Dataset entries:
⟨

(** The acquisition tick on a rig with two VFOs. *)
Lemma Updater_f64_acquisition (rnd : Q -> Q) (shown : nat) (env : tick_env)
  (g : gui_state) (tr : list event) (a : Z) (b : option Z) (f u d : option Q)
  (s0 : option SATELLITE) (t0 : option Transp) (vs0 : option (list string))
  (sel mn : string) (sat : SATELLITE) (items : gmap string pyval) (t : Transp)
  (v0 v1 : string) (rest : list string) (evs0 : list event) (idx : nat)
  (p0 : Q * Q) :
  Selected g = Some sel -> sel <> "" ->
  New_Sat_Selection g = true ->
  (rig_engaged g || is_None f)%bool = true ->
  od_get (Satellites g) sel = Ok sat ->
  sat_main sat = Some mn ->
  od_get (sat_transponders sat) mn = Ok items ->
  transp_of_items items = Some t ->
  rig_setup (rig_type2 env) = Some (v0 :: v1 :: rest, evs0) ->
  index_of (mode t) MODES = Some idx ->
  target_of env g = Some p0 ->
  let fc := fmul rnd (flit rnd (1 # 2)) (of_int rnd (fdn1 t + fdn2 t)) in
  let az := azimuth (obs env) in
  let el := elevation (obs env) in
  let df := fst (uplink_of_f64 rnd t fc) in
  let up := snd (uplink_of_f64 rnd t fc) in
  let d1 := fmul rnd (fmul rnd (flit rnd (1 # 100000000)) (doppler (obs env))) fc in
  let d2 := fmul rnd (fmul rnd (- flit rnd (1 # 100000000)) (doppler (obs env))) up in
  let FA := int_of_float (fadd rnd (fadd rnd fc d1) (of_int rnd (rit g))) in
  let FB := int_of_float (fadd rnd (fadd rnd up d2) (of_int rnd (xit g))) in
  let khz := fun n : Z => fmul rnd (flit rnd (1 # 1000)) (of_int rnd n) in
  let send := (rig_engaged g || false)%bool in
  let new_pos := if flipper g then flip_pos_f64 rnd p0 else p0 in
  let pos := rotor_position env in
  let daz := fsub rnd (fst pos) (fst new_pos) in
  let de := fsub rnd (snd pos) (snd new_pos) in
  let moved := (rotor_active env && error_exceeds daz de && send)%bool in
  exists pre e9,
    Updater_f64 rnd shown env (mkWorld g (mkCtrl a b f u d s0 t0 vs0) tr) =
    (Ok tt,
     mkWorld
       (mkGui (Selected g) false (rig_engaged g) (flipper g) (rit g) (xit g)
          (track_az g) (aos g) (los g) (Satellites g))
       (mkCtrl FA (Some FB) (Some fc) (Some up) (Some d1) (Some sat) (Some t)
          (Some (v0 :: v1 :: rest)))
       (tr ++ (pre ++
               (if send then [set_freq (khz FB) v1] else []) ++
               (if send
                then set_freq (khz FA) v0 ::
                     (if USE_SDR env then [sdr_set_freq (khz FA)] else [])
                else []) ++
               (if moved then [set_position new_pos] else []) ++
               [recorder (Qgtb el 0)]) ++
        [log_write
           (mkRow (Selected g) up fc df d1 d2 FA FB az el
              (if rotor_active env then Some pos else None) new_pos
              (if rotor_active env then Some daz else None)
              (if rotor_active env then Some de else None)
              (flipper g) (rig_engaged g) moved);
         txt9 e9])) /\
    existsb is_set_freq pre = false /\ existsb is_set_position pre = false /\
    existsb is_log_write pre = false.
Proof.
  intros Hsel Hne Hnew Hguard Hsat Hmain Hitems Ht Hrig Hidx Htgt.
  intros fc az el df up d1 d2 FA FB khz send new_pos pos daz de moved.
  rewrite Updater_f64_acquiring; [| |exact Hnew].
  2:{ cbn [fdown]. rewrite Hguard, Hsel. cbn [truthy andb].
      apply negb_true_iff, String.eqb_neq. exact Hne. }
  unfold bind at 1.
  rewrite (acquire_f64_setup_run rnd shown env g tr a b f u d s0 t0 vs0 sel mn sat items t
             _ evs0 Hsel Hsat Hmain Hitems Ht Hrig).
  destruct (rig_setup_events _ _ _ Hrig) as (_ & Hf0 & Hp0 & Hl0).
  set (band := if (is_str (rig_type2 env) "IC9700" &&
                   negb (String.eqb
                           (get_band env (fmul rnd (flit rnd (1 # 1000000))
                                            (of_int rnd (vfo_reading env))))
                           (get_band env (fmul rnd (flit rnd (1 # 1000000))
                                            (of_int rnd (fdn1 t))))))%bool
               then [select_vfo "X"] else []).
  assert (Hband : existsb is_set_freq band = false /\
                  existsb is_set_position band = false /\
                  existsb is_log_write band = false).
  { subst band.
    destruct (is_str (rig_type2 env) "IC9700" && negb _)%bool; repeat split; reflexivity. }
  destruct Hband as (Hf1 & Hp1 & Hl1).
  destruct (set_rig_mode_events (mode t) g (tr ++ evs0 ++ band) a b f u d (Some sat) t
              v0 (v1 :: rest)) as (m1 & Hm1 & Hf2 & Hp2 & Hl2).
  rewrite (bind_run _ _ _ _ _ Hm1).
  rewrite Hidx. unfold bind at 1. unfold ret at 1.
  assert (Hcb : exists m2,
             (if Nat.eqb idx shown then ret tt else ModeSelect idx)
               (mkWorld g (mkCtrl a b f u d (Some sat) (Some t) (Some (v0 :: v1 :: rest)))
                  ((tr ++ evs0 ++ band) ++ m1)) =
             (Ok tt,
              mkWorld g (mkCtrl a b f u d (Some sat) (Some t) (Some (v0 :: v1 :: rest)))
                (((tr ++ evs0 ++ band) ++ m1) ++ m2)) /\
             existsb is_set_freq m2 = false /\ existsb is_set_position m2 = false /\
             existsb is_log_write m2 = false).
  { destruct (Nat.eqb idx shown).
    - exists []. rewrite app_nil_r. repeat split; reflexivity.
    - unfold ModeSelect, index. rewrite (index_of_nth _ _ _ Hidx).
      unfold bind at 1. unfold ret at 1.
      apply set_rig_mode_events. }
  destruct Hcb as (m2 & Hm2 & Hf3 & Hp3 & Hl3).
  rewrite (bind_run _ _ _ _ _ Hm2).
  assert (Hset : forall tr',
             set_fdown fc
               (mkWorld g (mkCtrl a b f u d (Some sat) (Some t) (Some (v0 :: v1 :: rest))) tr') =
             (Ok tt,
              mkWorld g (mkCtrl a b (Some fc) u d (Some sat) (Some t)
                           (Some (v0 :: v1 :: rest))) tr')) by reflexivity.
  fold fc. rewrite (bind_run _ _ _ _ _ (Hset _)).
  pose proof (track_freqs_f64_body rnd env false g (((tr ++ evs0 ++ band) ++ m1) ++ m2)
                a b u d fc sat t v0 (v1 :: rest) p0 Htgt) as Hrun.
  cbv zeta in Hrun.
  fold az el df up d1 d2 FA FB khz send new_pos pos daz de moved in Hrun.
  rewrite (bind_run _ _ _ _ _ Hrun).
  assert (Hnss : forall c trc,
             set_New_Sat_Selection false (mkWorld g c trc) =
             (Ok tt,
              mkWorld (mkGui (Selected g) false (rig_engaged g) (flipper g) (rit g) (xit g)
                         (track_az g) (aos g) (los g) (Satellites g)) c trc))
    by reflexivity.
  rewrite Hnss.
  match goal with
  | |- context [update_aos_los_f64 rnd env (mkWorld ?g' ?c ?trc)] =>
      destruct (update_aos_los_f64_run rnd env g' c trc) as (e9 & H9)
  end.
  exists ((evs0 ++ band) ++ m1 ++ m2)%list, e9.
  split.
  { rewrite H9. f_equal. f_equal. rewrite <- !app_assoc. reflexivity. }
  rewrite !existsb_app, Hf0, Hf1, Hf2, Hf3, Hp0, Hp1, Hp2, Hp3, Hl0, Hl1, Hl2, Hl3.
  repeat split; reflexivity.
Qed.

⟩

*WORK TO COMPLETE*
Copy every line of the records above that holds the word "mkGui".

*RESPONSE BELOW*
       (mkGui (Selected g) false (rig_engaged g) (flipper g) (rit g) (xit g)
              mkWorld (mkGui (Selected g) false (rig_engaged g) (flipper g) (rit g) (xit g)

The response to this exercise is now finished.